Court Opinion

ID: 9668963
Source: CourtListenerOpinion
Date Created: 2023-08-24 02:34:23.150687+00
Date Added: 2024-06-11T18:15:50.636996
License: Public Domain

George Rose Smith, J., on rehearing. In asking for a rehearing Feldt & Maytag insist that they have a valid title to a one-eighth interest in the minerals (or at least in the oil) despite the payment of taxes by the Hays and Newton heirs. The argument is to this effect: In 1919 Charles Richardson executed an oil, gas, and mineral lease upon his 240 acres, reserving a one-eighth royalty in all oil produced by the lessee. In 1921 the lessee drilled a producing oil well upon a different forty-acre tract from the one involved in this case, and oil has been produced from that well ever since.

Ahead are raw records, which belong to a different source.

(* ===== verification/TBETheory.v ===== *)
(** * Correctness of the transaction table

    [TBETable] is a map of bounded size.  The number of free slots that
    [areNSlotsAvailable] answers with is computed without sign; within the
    invariant it does not wrap around, and as many allocations as it promises
    succeed. *)

From S2P Require Import Prelude Refinement NetDestModel AddrRangeModel AddressModel CacheMemoryModel TablesModel AddrRangeTheory AddressTheory CacheTheory.

Inductive tbe_op := TbeAllocate (a : Z) | TbeDeallocate (a : Z) | TbeIsPresent (a : Z) | TbeLookup (a : Z) | TbeSlots (n : Z).
Inductive tbe_answer (ENTRY : Type) := TbeUnit | TbeBool (b : bool) | TbeEntry (e : option ENTRY).
Arguments TbeUnit {ENTRY}.
Arguments TbeBool {ENTRY} _.
Arguments TbeEntry {ENTRY} _.

Section TBETable.
Context {ENTRY : Type} (ENTRY_ctor : ENTRY) {BS : BlockSize} (N : Z).
Implicit Types (t : TBETable ENTRY) (c : gmap Z ENTRY).

Definition tbe_update (f : TBETable ENTRY → outcome (TBETable ENTRY)) : M (TBETable ENTRY) (tbe_answer ENTRY) := λ t,
  match f t with Ok t' => Ok (TbeUnit, t') | Abort e => Abort e end.

Definition tbe_exec (op : tbe_op) : M (TBETable ENTRY) (tbe_answer ENTRY) :=
  match op with
  | TbeAllocate a => tbe_update (TBETable_allocate ENTRY_ctor a)
  | TbeDeallocate a => tbe_update (TBETable_deallocate a)
  | TbeIsPresent a => λ t, match TBETable_isPresent a t with Ok b => Ok (TbeBool b, t) | Abort e => Abort e end
  | TbeLookup a => gets (λ t, TbeEntry (TBETable_lookup a t))
  | TbeSlots n => gets (λ t, TbeBool (TBETable_areNSlotsAvailable n 0 t))
  end.

Definition tbe_sane (op : tbe_op) : Prop := match op with TbeSlots n => 0 ≤ n < 2 ^ 31 | _ => True end.

Definition tbe_enabled c (op : tbe_op) : Prop :=
  match op with
  | TbeAllocate a => a = makeLineAddress a ∧ c !! a = None ∧ Z.of_nat (size c) < N
  | TbeDeallocate a => a = makeLineAddress a ∧ is_Some (c !! a)
  | TbeIsPresent a => a = makeLineAddress a
  | _ => True
  end.
#[export] Instance tbe_enabled_dec c op : Decision (tbe_enabled c op).
Proof. destruct op; simpl; apply _. Defined.

Definition tbe_spec c (op : tbe_op) (ans : tbe_answer ENTRY) (c' : gmap Z ENTRY) : Prop :=
  match op with
  | TbeAllocate a => ans = TbeUnit ∧ c' = <[a := ENTRY_ctor]> c
  | TbeDeallocate a => ans = TbeUnit ∧ c' = delete a c
  | TbeIsPresent a => ans = TbeBool (bool_decide (is_Some (c !! a))) ∧ c' = c
  | TbeLookup a => ans = TbeEntry (c !! a) ∧ c' = c
  | TbeSlots n => ans = TbeBool (bool_decide (Z.of_nat (size c) + n ≤ N)) ∧ c' = c
  end.

(** The table is never over full. *)
Definition tbe_ok t : Prop :=
  tbe_m_number_of_TBEs t = N ∧ 0 ≤ N < 2 ^ 31 ∧ Z.of_nat (size (tbe_m_map t)) ≤ N.

Lemma run_isPresent_tbe t a :
  tbe_ok t → TBETable_isPresent a t =
    if decide (a = makeLineAddress a) then Ok (bool_decide (is_Some (tbe_m_map t !! a))) else Abort (AssertFail "TBETable.hh:85").
Proof.
  intros (Hn & HN & Hs). unfold TBETable_isPresent, assertO, tbe_size. rewrite Hn, u64_small by lia.
  destruct (Z.eqb_spec a (makeLineAddress a)); [rewrite decide_True by done|by rewrite decide_False].
  unfold mbind, outcome_bind. destruct (Z.leb_spec (Z.of_nat (size (tbe_m_map t))) N); [done|lia].
Qed.

Lemma tbe_slots t n : tbe_ok t → 0 ≤ n < 2 ^ 31 →
  TBETable_areNSlotsAvailable n 0 t = bool_decide (Z.of_nat (size (tbe_m_map t)) + n ≤ N).
Proof.
  intros (Hn & HN & Hs) Hr. unfold TBETable_areNSlotsAvailable, tbe_size. rewrite Hn, !u64_small by lia.
  apply Bool.eq_iff_eq_true. rewrite Z.leb_le, bool_decide_eq_true. lia.
Qed.

Lemma tbe_allocate t a :
  tbe_ok t →
  match TBETable_allocate ENTRY_ctor a t with
  | Ok t' => tbe_enabled (tbe_m_map t) (TbeAllocate a) ∧ tbe_ok t' ∧ tbe_m_map t' = <[a := ENTRY_ctor]> (tbe_m_map t)
  | Abort _ => ¬ tbe_enabled (tbe_m_map t) (TbeAllocate a)
  end.
Proof.
  intros Hok. unfold TBETable_allocate. rewrite run_isPresent_tbe by done. pose proof Hok as (Hn & HN & Hs). simpl.
  case_decide as Ha; unfold mbind, outcome_bind, assertO; [|naive_solver].
  case_bool_decide as Hp; simpl; [intros (_ & E & _); rewrite E in Hp; by destruct Hp|].
  unfold tbe_size. rewrite Hn, u64_small by lia. apply eq_None_not_Some in Hp.
  destruct (Z.ltb_spec (Z.of_nat (size (tbe_m_map t))) N); simpl; [|lia]. split_and!; try done.
  split_and!; simpl; [done|lia..|]. rewrite map_size_insert_None by done. lia.
Qed.

Lemma tbe_deallocate t a :
  tbe_ok t →
  match TBETable_deallocate a t with
  | Ok t' => tbe_enabled (tbe_m_map t) (TbeDeallocate a) ∧ tbe_ok t' ∧ tbe_m_map t' = delete a (tbe_m_map t)
  | Abort _ => ¬ tbe_enabled (tbe_m_map t) (TbeDeallocate a)
  end.
Proof.
  intros Hok. unfold TBETable_deallocate. rewrite run_isPresent_tbe by done. pose proof Hok as (Hn & HN & Hs). simpl.
  case_decide as Ha; unfold mbind, outcome_bind, assertO; [|naive_solver].
  case_bool_decide as Hp; simpl; [|naive_solver]. unfold tbe_size.
  assert (0 < Z.of_nat (size (tbe_m_map t))).
  { assert (size (tbe_m_map t) ≠ 0)%nat; [|lia]. intros E%map_size_empty_inv. rewrite E in Hp. by destruct Hp. }
  destruct (Z.ltb_spec 0 (Z.of_nat (size (tbe_m_map t)))); [|lia]. split_and!; try done.
  split_and!; simpl; [done|lia..|]. rewrite map_size_delete_Some by done. lia.
Qed.

#[export] Instance tbe_refines : Refines tbe_exec tbe_sane tbe_enabled tbe_spec tbe_ok tbe_m_map.
Proof.
  split; intros t op Hok Hs; destruct op as [a|a|a|a|n]; simpl in *; unfold tbe_update.
  - intros Hen. pose proof (tbe_allocate t a Hok) as H. destruct (TBETable_allocate _ a t) as [t'|]; [|done].
    exists TbeUnit, t'. naive_solver.
  - intros Hen. pose proof (tbe_deallocate t a Hok) as H. destruct (TBETable_deallocate a t) as [t'|]; [|done].
    exists TbeUnit, t'. naive_solver.
  - intros Ha. rewrite run_isPresent_tbe, decide_True by done. eexists _, t. done.
  - intros _. by eexists _, t.
  - intros _. eexists _, t. by rewrite <- tbe_slots.
  - intros Hn. pose proof (tbe_allocate t a Hok) as H. destruct (TBETable_allocate _ a t) as [t'|f]; [tauto|by exists f].
  - intros Hn. pose proof (tbe_deallocate t a Hok) as H. destruct (TBETable_deallocate a t) as [t'|f]; [tauto|by exists f].
  - intros Hn. rewrite run_isPresent_tbe, decide_False by done. by eexists.
  - done.
  - done.
Qed.

(** As many allocations as [areNSlotsAvailable] promises succeed. *)
Lemma tbe_slots_suffice t l :
  tbe_ok t → Z.of_nat (length l) < 2 ^ 31 → TBETable_areNSlotsAvailable (Z.of_nat (length l)) 0 t = true →
  NoDup l → Forall (λ a, a = makeLineAddress a ∧ tbe_m_map t !! a = None) l →
  ∃ answers t', exec_all tbe_exec (TbeAllocate <$> l) t = Ok (answers, t') ∧ tbe_ok t' ∧
    ∀ b, tbe_m_map t' !! b = if decide (b ∈ l) then Some ENTRY_ctor else tbe_m_map t !! b.
Proof.
  intros Hok Hl. rewrite tbe_slots, bool_decide_eq_true by (done || lia). intros Hr Hnd Hall. clear Hl.
  revert t Hok Hr Hall. induction Hnd as [|a l Ha Hnd IH]; intros t Hok Hr Hall; csimpl.
  { by exists [], t. }
  apply Forall_cons in Hall as [[Hline Hnone] Hall]. simpl in Hr. pose proof (tbe_allocate t a Hok) as H.
  destruct (TBETable_allocate ENTRY_ctor a t) as [t1|f] eqn:E1; [|destruct H; split_and!; [done..|lia]].
  destruct H as (_ & Hok1 & Hm1). destruct (IH t1 Hok1) as (answers & t' & E & Hok' & Hin).
  { rewrite Hm1, map_size_insert_None by done. lia. }
  { apply Forall_forall. intros b Hb. rewrite Forall_forall in Hall. destruct (Hall b Hb). split; [done|].
    rewrite Hm1, lookup_insert_ne; [done|]. by intros ->. }
  exists (TbeUnit :: answers), t'. split_and!; [|done|].
  - run ltac:(unfold tbe_update; rewrite E1; reflexivity). by run ltac:(exact E).
  - intros b. rewrite Hin, Hm1. destruct (decide (b = a)) as [->|].
    + rewrite decide_False, decide_True, lookup_insert_eq by (done || left). done.
    + rewrite lookup_insert_ne by done. by rewrite (decide_ext (b ∈ a :: l) (b ∈ l)) by set_solver.
Qed.
End TBETable.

In 1957 the Richardson heirs conveyed a one-eighth interest in the minerals to Feldt & Maytag. It is now contended that the continuing production of oil from one forty-acre tract in the lease had the effect of vesting in the lessee constructive possession of all the minerals (or perhaps of all the oil) throughout the 240 acres covered by the lease. This constructive possession would, it is argued, inure to the benefit of the Richardsons as lessors. Hence, the -appellants say, the Hays-Newton tax payments could not amount to constructive possession of the Richardsons’ one-eighth mineral interest, for the Richardsons already had constructive possession by reason of their lessee’s production upon an adjacent forty. We are unable to agree with the basic premise in the appellants’ argument, that a lessee’s production of oil from one tract within a lease amounts to constructive possession of all the oil throughout the leasehold. This view was recently taken in Kentucky, Diederich v. Ware, Ky., 288 S. W. 2d 643, but we regard the contrary decisions as sound. Sanford v. Alabama Power Co., 256 Ala. 280, 54 So. 2d 562; Piney Oil & Gas Co. v. Scott, 528 Ky. 51, 79 S. W. 2d 394; Davis v. Federal Land Bank, 219 N. C. 248, 13 S. E. 2d 417; Dartmouth, Earl, v. Spittle, 24 Law Times N. S. 67. Our present conclusion is in harmony with our holding in Brizzolara v. Powell, 214 Ark. 870, 218 S. W. 2d 728, and, by analogy, with the rule that the lessee’s development of part of the leasehold does not excuse his failure to develop the rest. Ezzell v. Oil Associates, 180 Ark. 802, 22 S. W. 2d 1015; Standard Oil Co. v. Giller, 183 Ark. 776, 38 S. W. 2d 766. Both the petition for rehearing filed by Feldt & Maytag and that filed by the Hays-Newton heirs are denied.